▸ Work to complete
Repeat, without any change, the entries presented below.

(Stored data)
--- START ---
Example failing_service_two_polls :
  execute_athena_query failing_service 2 "SELECT * FRM orders" "retail" "s3://out/"
  = Some ([Sleep 1], Raised (Exception "Query failed: SYNTAX_ERROR: line 1:8")).
Proof. reflexivity. Qed.

(** A cancelled job without a reason. *)
Example cancelled_without_reason :
  execute_athena_query
    (mkClient (λ _ _ _, "c9") (λ _ _, mkStatus "CANCELLED" None) (λ _, []))
    1 "SELECT 1" "retail" "s3://out/"
  = Some ([], Raised (Exception "Query failed: No error message available")).
Proof. reflexivity. Qed.

(** A statement without result rows, such as CREATE EXTERNAL TABLE. *)
Example succeeded_without_rows :
  execute_athena_query
    (mkClient (λ _ _ _, "d4") (λ _ _, mkStatus "SUCCEEDED" None)
              (λ _, [mkPage []]))
    1 "CREATE EXTERNAL TABLE IF NOT EXISTS returns" "retail" "s3://out/"
  = Some ([Print "Successfully executed."], Returned).
Proof. reflexivity. Qed.

(** Tabs and line ends go with the strip, an inner tab stays. *)
Example strip_keeps_inner_tab :
  lower (strip (replace " " "_"
                  (String "009" "Ship" +:+ String "009" "Mode" +:+ String "010" "")))
  = "ship" +:+ String "009" "mode".
Proof. reflexivity. Qed.

Example lower_latin1 :
  lower (String "201" "COLE") = String "233" "cole".
Proof. reflexivity. Qed.

(** The standard filter of the notebook, and two chunks tried on the
    filter for Amazon in 2023 or 2024. *)
Example standard_filter_10K_2023 :
  create_standard_filter "page" "uri" "10K Report" 2023
  = andAll [leaf "year" equals (Number 2023);
            leaf "docType" equals (Text "10K Report")].
Proof. reflexivity. Qed.

Example amazon_2022_is_filtered_out :
  satisfies (<["year" := Number 2022]> amazon_chunk)
            (build_filter "page" "uri" amazon_2023_2024) = false.
Proof. reflexivity. Qed.

Example range_form_2021_to_2024 :
  build_filter "page" "uri"
    (mkCriteria None (Some (year_list 2023 [2021; 2024; 2022]%Z)) None None
                None None true)
  = andAll [leaf "year" greaterThanOrEquals (Number 2021);
            leaf "year" lessThanOrEquals (Number 2024)].
Proof. reflexivity. Qed.

Example page_and_prefix :
  satisfies amazon_chunk
    (build_filter "page" "uri"
       (mkCriteria None None None (Some 10%Z) (Some 20%Z)
                   (Some "s3://bucket/data/pdf_documents/") false)) = true.
Proof. reflexivity. Qed.

End Runs.

(** * Further properties *)

(** ** More on [execute_athena_query] *)

Section AthenaHelper.
Import Pandas Athena.

Lemma collect_results_app (pages more : list Page) :
  collect_results (pages ++ more) = collect_results pages ++ collect_results more.
Proof. rewrite !collect_results_flat, bind_app. apply fmap_app. Qed.

(** X1: how the result rows are cut into pages does not matter to the
    helper: two services that answer the polls alike and return the same
    rows, in the same order, but on different pages, make it do the same;
    the rows of consecutive pages are collected one after the other. *)
Theorem X1_pagination_invariance
    start poll (pages pages' : string → list Page) fuel
    query database s3_output :
  (∀ id, pages id ≫= Rows = pages' id ≫= Rows) →
  execute_athena_query (mkClient start poll pages) fuel query database s3_output
  = execute_athena_query (mkClient start poll pages') fuel query database s3_output
  ∧ ∀ id, collect_results (pages id) = collect_results (pages' id).
Proof.
  intros Hrows.
  assert (∀ id, collect_results (pages id) = collect_results (pages' id)) as Hsame.
  { intros id. now rewrite !collect_results_flat, Hrows. }
  split; [|done]. unfold execute_athena_query. cbn.
  destruct (wait_for_query fuel _ 0) as [[slept response]|]; cbn; [|done].
  now rewrite Hsame.
Qed.

(** The two rows of [returns_service] on one page instead of two. *)
Lemma X1_pagination_invariance_witness :
  execute_athena_query returns_service 1 "SELECT * FROM returns" "retail" "s3://out/"
  = execute_athena_query
      (mkClient (λ _ _ _, "a01b") (λ _ _, mkStatus "SUCCEEDED" None)
         (λ _, [mkPage [mkRow [mkDatum (Some "returned"); mkDatum (Some "order_id")];
                         mkRow [mkDatum (Some "Yes"); mkDatum None]]]))
      1 "SELECT * FROM returns" "retail" "s3://out/".
Proof.
  apply (X1_pagination_invariance
           (λ _ _ _, "a01b") (λ _ _, mkStatus "SUCCEEDED" None)
           (λ _, [mkPage [mkRow [mkDatum (Some "returned"); mkDatum (Some "order_id")]];
                  mkPage [mkRow [mkDatum (Some "Yes"); mkDatum None]]])
           (λ _, [mkPage [mkRow [mkDatum (Some "returned"); mkDatum (Some "order_id")];
                          mkRow [mkDatum (Some "Yes"); mkDatum None]]])).
  intros id. reflexivity.
Defined.

(** X2: a run of the helper that has ended slept one second per poll
    before the last and nothing else before its outcome: when it raises it
    has printed and displayed nothing; when it returns it has produced
    exactly one output after the last sleep, the line 'Successfully
    executed.' or one frame. *)
Theorem X2_one_output_after_the_sleeps
    athena_client fuel query database s3_output trace outcome :
  execute_athena_query athena_client fuel query database s3_output
  = Some (trace, outcome) →
  ∃ n, n < fuel ∧
    match outcome with
    | Raised _ => trace = replicate n (Sleep 1)
    | Returned =>
        ∃ shown, trace = replicate n (Sleep 1) ++ [shown] ∧
                 (shown = Print "Successfully executed." ∨
                  ∃ df, shown = Display df)
    end.
Proof.
  unfold execute_athena_query.
  destruct (wait_for_query fuel _ 0) as [[slept response]|] eqn:Hwait;
    cbn; [|done].
  destruct (wait_for_query_inv _ _ _ _ _ Hwait) as (n & Hn & _ & _ & -> & _).
  intros Hrun. exists n. split; [done|].
  case_bool_decide.
  - destruct (collect_results _) as [|header rest];
      [injection Hrun as <- <-; eauto|].
    destruct (DataFrame_of_rows rest header);
      injection Hrun as <- <-; eauto.
  - now injection Hrun as <- <-.
Qed.

Lemma X2_one_output_after_the_sleeps_witness :
  ∃ n, n < 3 ∧ [Sleep 1] = replicate n (Sleep 1).
Proof.
  apply (X2_one_output_after_the_sleeps
           failing_service 3 "SELECT * FRM orders" "retail" "s3://out/"
           [Sleep 1] (Raised (Exception "Query failed: SYNTAX_ERROR: line 1:8"))).
  reflexivity.
Defined.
--- END ---
▸ Reply to the exercise
Example failing_service_two_polls :
  execute_athena_query failing_service 2 "SELECT * FRM orders" "retail" "s3://out/"
  = Some ([Sleep 1], Raised (Exception "Query failed: SYNTAX_ERROR: line 1:8")).
Proof. reflexivity. Qed.

(** A cancelled job without a reason. *)
Example cancelled_without_reason :
  execute_athena_query
    (mkClient (λ _ _ _, "c9") (λ _ _, mkStatus "CANCELLED" None) (λ _, []))
    1 "SELECT 1" "retail" "s3://out/"
  = Some ([], Raised (Exception "Query failed: No error message available")).
Proof. reflexivity. Qed.

(** A statement without result rows, such as CREATE EXTERNAL TABLE. *)
Example succeeded_without_rows :
  execute_athena_query
    (mkClient (λ _ _ _, "d4") (λ _ _, mkStatus "SUCCEEDED" None)
              (λ _, [mkPage []]))
    1 "CREATE EXTERNAL TABLE IF NOT EXISTS returns" "retail" "s3://out/"
  = Some ([Print "Successfully executed."], Returned).
Proof. reflexivity. Qed.

(** Tabs and line ends go with the strip, an inner tab stays. *)
Example strip_keeps_inner_tab :
  lower (strip (replace " " "_"
                  (String "009" "Ship" +:+ String "009" "Mode" +:+ String "010" "")))
  = "ship" +:+ String "009" "mode".
Proof. reflexivity. Qed.

Example lower_latin1 :
  lower (String "201" "COLE") = String "233" "cole".
Proof. reflexivity. Qed.

(** The standard filter of the notebook, and two chunks tried on the
    filter for Amazon in 2023 or 2024. *)
Example standard_filter_10K_2023 :
  create_standard_filter "page" "uri" "10K Report" 2023
  = andAll [leaf "year" equals (Number 2023);
            leaf "docType" equals (Text "10K Report")].
Proof. reflexivity. Qed.

Example amazon_2022_is_filtered_out :
  satisfies (<["year" := Number 2022]> amazon_chunk)
            (build_filter "page" "uri" amazon_2023_2024) = false.
Proof. reflexivity. Qed.

Example range_form_2021_to_2024 :
  build_filter "page" "uri"
    (mkCriteria None (Some (year_list 2023 [2021; 2024; 2022]%Z)) None None
                None None true)
  = andAll [leaf "year" greaterThanOrEquals (Number 2021);
            leaf "year" lessThanOrEquals (Number 2024)].
Proof. reflexivity. Qed.

Example page_and_prefix :
  satisfies amazon_chunk
    (build_filter "page" "uri"
       (mkCriteria None None None (Some 10%Z) (Some 20%Z)
                   (Some "s3://bucket/data/pdf_documents/") false)) = true.
Proof. reflexivity. Qed.

End Runs.

(** * Further properties *)

(** ** More on [execute_athena_query] *)

Section AthenaHelper.
Import Pandas Athena.

Lemma collect_results_app (pages more : list Page) :
  collect_results (pages ++ more) = collect_results pages ++ collect_results more.
Proof. rewrite !collect_results_flat, bind_app. apply fmap_app. Qed.

(** X1: how the result rows are cut into pages does not matter to the
    helper: two services that answer the polls alike and return the same
    rows, in the same order, but on different pages, make it do the same;
    the rows of consecutive pages are collected one after the other. *)
Theorem X1_pagination_invariance
    start poll (pages pages' : string → list Page) fuel
    query database s3_output :
  (∀ id, pages id ≫= Rows = pages' id ≫= Rows) →
  execute_athena_query (mkClient start poll pages) fuel query database s3_output
  = execute_athena_query (mkClient start poll pages') fuel query database s3_output
  ∧ ∀ id, collect_results (pages id) = collect_results (pages' id).
Proof.
  intros Hrows.
  assert (∀ id, collect_results (pages id) = collect_results (pages' id)) as Hsame.
  { intros id. now rewrite !collect_results_flat, Hrows. }
  split; [|done]. unfold execute_athena_query. cbn.
  destruct (wait_for_query fuel _ 0) as [[slept response]|]; cbn; [|done].
  now rewrite Hsame.
Qed.

(** The two rows of [returns_service] on one page instead of two. *)
Lemma X1_pagination_invariance_witness :
  execute_athena_query returns_service 1 "SELECT * FROM returns" "retail" "s3://out/"
  = execute_athena_query
      (mkClient (λ _ _ _, "a01b") (λ _ _, mkStatus "SUCCEEDED" None)
         (λ _, [mkPage [mkRow [mkDatum (Some "returned"); mkDatum (Some "order_id")];
                         mkRow [mkDatum (Some "Yes"); mkDatum None]]]))
      1 "SELECT * FROM returns" "retail" "s3://out/".
Proof.
  apply (X1_pagination_invariance
           (λ _ _ _, "a01b") (λ _ _, mkStatus "SUCCEEDED" None)
           (λ _, [mkPage [mkRow [mkDatum (Some "returned"); mkDatum (Some "order_id")]];
                  mkPage [mkRow [mkDatum (Some "Yes"); mkDatum None]]])
           (λ _, [mkPage [mkRow [mkDatum (Some "returned"); mkDatum (Some "order_id")];
                          mkRow [mkDatum (Some "Yes"); mkDatum None]]])).
  intros id. reflexivity.
Defined.

(** X2: a run of the helper that has ended slept one second per poll
    before the last and nothing else before its outcome: when it raises it
    has printed and displayed nothing; when it returns it has produced
    exactly one output after the last sleep, the line 'Successfully
    executed.' or one frame. *)
Theorem X2_one_output_after_the_sleeps
    athena_client fuel query database s3_output trace outcome :
  execute_athena_query athena_client fuel query database s3_output
  = Some (trace, outcome) →
  ∃ n, n < fuel ∧
    match outcome with
    | Raised _ => trace = replicate n (Sleep 1)
    | Returned =>
        ∃ shown, trace = replicate n (Sleep 1) ++ [shown] ∧
                 (shown = Print "Successfully executed." ∨
                  ∃ df, shown = Display df)
    end.
Proof.
  unfold execute_athena_query.
  destruct (wait_for_query fuel _ 0) as [[slept response]|] eqn:Hwait;
    cbn; [|done].
  destruct (wait_for_query_inv _ _ _ _ _ Hwait) as (n & Hn & _ & _ & -> & _).
  intros Hrun. exists n. split; [done|].
  case_bool_decide.
  - destruct (collect_results _) as [|header rest];
      [injection Hrun as <- <-; eauto|].
    destruct (DataFrame_of_rows rest header);
      injection Hrun as <- <-; eauto.
  - now injection Hrun as <- <-.
Qed.

Lemma X2_one_output_after_the_sleeps_witness :
  ∃ n, n < 3 ∧ [Sleep 1] = replicate n (Sleep 1).
Proof.
  apply (X2_one_output_after_the_sleeps
           failing_service 3 "SELECT * FRM orders" "retail" "s3://out/"
           [Sleep 1] (Raised (Exception "Query failed: SYNTAX_ERROR: line 1:8"))).
  reflexivity.
Defined.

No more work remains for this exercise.